_Work to be completed_. Only one span of the listing below should come back. It runs from the line with "else _switch_to_closing_state_rec error." through the line with "Definition _handle_error (error", and each of its lines must be reproduced exactly.

⟨

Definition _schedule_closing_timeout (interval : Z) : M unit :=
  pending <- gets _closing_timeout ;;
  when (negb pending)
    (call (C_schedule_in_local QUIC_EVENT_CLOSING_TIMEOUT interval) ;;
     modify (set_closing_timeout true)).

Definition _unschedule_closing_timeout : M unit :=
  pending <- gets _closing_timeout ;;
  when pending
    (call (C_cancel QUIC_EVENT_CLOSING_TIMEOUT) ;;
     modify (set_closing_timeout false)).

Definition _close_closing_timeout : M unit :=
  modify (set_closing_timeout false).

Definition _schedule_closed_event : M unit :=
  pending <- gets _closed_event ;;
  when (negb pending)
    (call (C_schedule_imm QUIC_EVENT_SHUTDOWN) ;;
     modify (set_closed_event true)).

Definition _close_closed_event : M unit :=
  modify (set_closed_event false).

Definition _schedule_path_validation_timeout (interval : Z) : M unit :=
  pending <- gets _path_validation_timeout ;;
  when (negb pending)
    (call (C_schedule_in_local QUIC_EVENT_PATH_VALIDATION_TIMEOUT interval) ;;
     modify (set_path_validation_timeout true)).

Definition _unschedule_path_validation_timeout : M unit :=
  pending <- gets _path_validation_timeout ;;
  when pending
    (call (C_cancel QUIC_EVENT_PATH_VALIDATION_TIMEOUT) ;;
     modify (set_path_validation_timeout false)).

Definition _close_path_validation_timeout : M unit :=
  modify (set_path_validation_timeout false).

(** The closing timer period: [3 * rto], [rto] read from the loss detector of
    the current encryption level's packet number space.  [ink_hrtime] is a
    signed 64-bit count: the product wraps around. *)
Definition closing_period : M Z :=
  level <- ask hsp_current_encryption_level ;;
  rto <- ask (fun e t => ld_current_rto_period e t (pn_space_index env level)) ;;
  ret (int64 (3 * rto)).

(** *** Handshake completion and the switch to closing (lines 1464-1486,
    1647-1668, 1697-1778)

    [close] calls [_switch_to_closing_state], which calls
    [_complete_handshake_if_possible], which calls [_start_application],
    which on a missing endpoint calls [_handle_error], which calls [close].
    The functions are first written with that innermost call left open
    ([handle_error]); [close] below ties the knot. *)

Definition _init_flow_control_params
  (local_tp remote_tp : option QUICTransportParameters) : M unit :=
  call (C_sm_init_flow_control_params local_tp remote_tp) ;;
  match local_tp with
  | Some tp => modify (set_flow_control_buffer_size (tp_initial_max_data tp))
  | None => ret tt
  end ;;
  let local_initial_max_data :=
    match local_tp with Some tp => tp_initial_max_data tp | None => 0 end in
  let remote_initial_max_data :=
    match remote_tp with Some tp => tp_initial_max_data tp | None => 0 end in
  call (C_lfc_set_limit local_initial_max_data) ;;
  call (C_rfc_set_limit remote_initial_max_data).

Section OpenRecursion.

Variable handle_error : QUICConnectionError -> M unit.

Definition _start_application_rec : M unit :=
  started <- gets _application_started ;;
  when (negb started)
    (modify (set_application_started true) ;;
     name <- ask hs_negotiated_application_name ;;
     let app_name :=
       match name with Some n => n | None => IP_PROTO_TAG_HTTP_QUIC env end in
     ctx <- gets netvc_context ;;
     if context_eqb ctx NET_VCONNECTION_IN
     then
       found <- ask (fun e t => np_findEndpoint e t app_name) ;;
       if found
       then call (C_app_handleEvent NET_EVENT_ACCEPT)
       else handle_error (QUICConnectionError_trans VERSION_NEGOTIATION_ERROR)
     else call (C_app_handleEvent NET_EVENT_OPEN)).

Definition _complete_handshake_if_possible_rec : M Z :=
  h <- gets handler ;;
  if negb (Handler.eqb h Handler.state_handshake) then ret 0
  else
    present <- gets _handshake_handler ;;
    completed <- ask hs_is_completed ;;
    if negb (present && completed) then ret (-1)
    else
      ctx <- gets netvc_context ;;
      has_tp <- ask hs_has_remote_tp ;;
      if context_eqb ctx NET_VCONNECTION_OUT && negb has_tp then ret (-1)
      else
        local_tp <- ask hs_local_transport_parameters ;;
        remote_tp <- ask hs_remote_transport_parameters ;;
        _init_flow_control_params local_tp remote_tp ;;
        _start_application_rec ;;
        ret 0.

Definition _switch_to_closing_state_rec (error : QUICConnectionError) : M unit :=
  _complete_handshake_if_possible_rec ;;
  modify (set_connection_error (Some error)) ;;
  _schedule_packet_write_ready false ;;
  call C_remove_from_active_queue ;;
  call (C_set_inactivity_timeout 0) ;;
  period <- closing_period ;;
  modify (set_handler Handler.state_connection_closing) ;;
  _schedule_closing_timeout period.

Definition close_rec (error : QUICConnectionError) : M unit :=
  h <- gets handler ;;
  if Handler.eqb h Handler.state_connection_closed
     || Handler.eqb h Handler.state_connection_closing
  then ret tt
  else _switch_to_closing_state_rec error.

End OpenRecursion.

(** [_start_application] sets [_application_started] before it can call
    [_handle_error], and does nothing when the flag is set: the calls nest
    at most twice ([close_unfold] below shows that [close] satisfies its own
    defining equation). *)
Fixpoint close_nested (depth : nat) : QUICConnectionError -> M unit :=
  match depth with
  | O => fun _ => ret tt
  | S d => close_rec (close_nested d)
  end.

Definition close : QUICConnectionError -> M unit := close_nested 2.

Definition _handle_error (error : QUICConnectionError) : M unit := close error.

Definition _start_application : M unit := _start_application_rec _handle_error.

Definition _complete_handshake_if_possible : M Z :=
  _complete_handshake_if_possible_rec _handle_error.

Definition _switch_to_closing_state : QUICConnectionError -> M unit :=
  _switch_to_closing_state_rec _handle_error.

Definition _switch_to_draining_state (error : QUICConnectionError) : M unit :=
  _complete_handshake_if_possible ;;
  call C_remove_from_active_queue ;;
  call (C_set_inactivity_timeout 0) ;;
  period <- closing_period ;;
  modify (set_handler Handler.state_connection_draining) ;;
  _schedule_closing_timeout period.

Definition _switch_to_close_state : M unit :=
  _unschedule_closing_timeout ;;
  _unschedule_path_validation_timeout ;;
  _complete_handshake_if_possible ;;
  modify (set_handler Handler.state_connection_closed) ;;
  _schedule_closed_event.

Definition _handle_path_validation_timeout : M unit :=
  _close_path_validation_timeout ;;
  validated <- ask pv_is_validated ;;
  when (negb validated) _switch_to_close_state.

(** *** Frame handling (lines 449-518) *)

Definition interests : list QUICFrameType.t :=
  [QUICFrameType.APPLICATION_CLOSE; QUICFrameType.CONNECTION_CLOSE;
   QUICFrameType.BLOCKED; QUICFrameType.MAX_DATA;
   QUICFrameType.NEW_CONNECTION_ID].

⟩

_Task answer_.
  else _switch_to_closing_state_rec error.

End OpenRecursion.

(** [_start_application] sets [_application_started] before it can call
    [_handle_error], and does nothing when the flag is set: the calls nest
    at most twice ([close_unfold] below shows that [close] satisfies its own
    defining equation). *)
Fixpoint close_nested (depth : nat) : QUICConnectionError -> M unit :=
  match depth with
  | O => fun _ => ret tt
  | S d => close_rec (close_nested d)
  end.

Definition close : QUICConnectionError -> M unit := close_nested 2.

Definition _handle_error (error : QUICConnectionError) : M unit := close error.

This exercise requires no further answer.